Rasional: Menunjukkan kehilangan cairan berlebih atau dehidrasi
c. Kaji tanda-tanda vital
Rasional : Dengan menunjukkan respon terhadap efek kehilangan
cairan
d. Pertahankan pembatasan peroral, tirah baring
Rasional: Kalau diistirahkan utnuk penyembuhan dan untuk
penurunan kehilangan cairan usus
e. Kolaborasi utnuk pemberian cairan parenteral
Rasional: Mempertahankan istirahat usus akan memerlukan cairan
untuk mempertahankan kehilangan
4. Intoleransi aktivitas b/d peningkatan kebutuhan metabolisme sekunder
terhadap infeksi akut
Tujuan: Melaporkan kemampuan melakukan peningkatan toleransi
aktivitas
Intervensi:
a. Tingkatkan tirah baring dan berikan lingkungan tenang dan batasi
pengunjung
Rasional: Menyediakan energi yang digunakan untuk penyembuhan
b. Ubah posisi dengan sering, berikan perawatan kulit yang baik
Rasional: Meningkatkan fungsi pernafasan dan meminimalkan
tekanan pada area tertentu untuk menurunkan resiko kerusakan
jaringan
c. Tingkatkan aktifitas sesuai toleransi
Rasional : Tirah baring lama dapat menurunkan kemampuan karena
keterbatasan aktifitas yang menganggu periode istirahat
d. Berikan aktifitas hiburan yang tepat (nonton TV, radio)

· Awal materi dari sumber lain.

(** [C34] The first scan is exact, whatever the chunking: on a process whose allowed
    regions can be read, and with no cancellation, [FirstScan] of a valid query
    succeeds, and its candidates are the first [max_results] of all aligned addresses,
    region by region and in order, whose value lies inside the region and matches the
    query, each with its bytes; the summary says truncated exactly when the limit was
    reached. *)
Theorem FirstScan_exact {P} `{IProcessMemory P} `{FloatText} stop q c mem inv s p regions p1 :
  (∀ n, stop n = false) → query_ok q → compile_checked q = Success c →
  IsOpen p = true → Regions p = (Success regions, p1) → inv p1 →
  (∀ r, r ∈ regions → RegionAllowed r (query c) = true →
     region_readable_at mem inv r ∧ 0 < region_size r) →
  let allowed := filter (λ r, RegionAllowed r (query c) = true) regions in
  let all := mjoin (region_candidates c mem <$> allowed) in
  ∃ scanned s' p',
    FirstScan stop q s p =
      (Success (mkScanSummary (sizeZ (candidates_ s')) scanned (max_results q <=? sizeZ all)), s', p') ∧
    candidates_ s' = take (Z.to_nat (max_results q)) all ∧ ActiveQuery s' = Some c ∧
    generation_ s' = u64 (generation_ s + 1).
Proof.
  intros Hstop Hq Hc Hopen Hregs Hinv Hall. cbv zeta. unfold FirstScan. rewrite Hopen, Hc, Hregs.
  cbn [negb].
  destruct (compile_checked_ok q c Hq Hc) as (Hw & Ha & Hch & Hm & Em).
  set (allowed := filter _ regions).
  pose proof (scan_regions_exact stop Hstop c mem inv Hw Ha (proj1 Hch) allowed
    (mkScanState p1 [] 0 empty_report 0)) as Hs.
  destruct (scan_regions _ _ _ _) as [r st'].
  destruct Hs as [Hcol _]; [|done|done|].
  { apply Forall_forall. intros r0 [Hr0 Hin]%list_elem_of_filter. by apply Hall. }
  apply collects_all in Hcol as [-> Hout]; [|lia]. rewrite Em in Hout. rewrite Em.
  exists (st_bytes_scanned st'), (mkMemoryScanner (st_output st') c true (u64 (generation_ s + 1))
    (st_report st')), (st_memory st').
  split; [reflexivity|]. done.
Qed.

Rasional: Meningkatkan relaksasi dan hambatan energi
5. Kurang pengetahuan mengenai kondisi b/d kesalahan interpretasi
informasi, kurang mengingat
Tujuan: Dapat menyatakan pemahaman proses penyakit
Intervensi:
a. Berikan nformasi tentang cara mempertahankan pemasukan
makanan yang memuaskan dilingkungan yang jauh dari rumah
Rasional: Membantu individu untuk mengatur berat badan
b. Tentukan persepsi tentang proses penyakit
Rasional: Membuat pengetahuan dasar dan memberikan kesadaran
kebutuhan belajar individu
c. Kaji ulang proses penyakit, penyebab/efek hubungan faktor yang
menimbulkan gejala dan mengidentifikasi cara menurunkan faktor
pendukung
Rasional : Faktor pencetus/pemberat individu, sehingga kebutuhan
pasien untuk waspada terhadap makanan, cairan dan faktor pola
hidup dapat mencetuskan gejala
DAFTAR PUSTAKA
Carpenito, L. J (1997). Buku Saku Keperawatan. Edisi VI.EGC: Jakarta
Doengoes M.E (2000). Rencana Asuhan Keperawatan. Edisi III. EGC :
Jakarta
Mansjoer. A 2000. Kapikta Selekta kedokteran. edisi IV. Jakarta: EGC.
Nelson. Ilmu Kesehatan Anak. Edisi XII. EGC : Jakarta
Ranuh, Hariyono dan Soeyitno, dkk. 2001. Buku Imunisasi Di Indonesia,
edisi pertama. Jakarta: Satgas Imunisasi Ikatan Dokter Anak
Indonesia.
Sarwana. 1996. Buku Ajar Ilmu Penyakit Dalam. Edisi III. Jakarta: FKUI.
Soegeng Soegijanto. 2002. Ilmu Penyakit Anak, Diagnosa dan
Penatalaksanaan. Jakarta: Salemba Medika.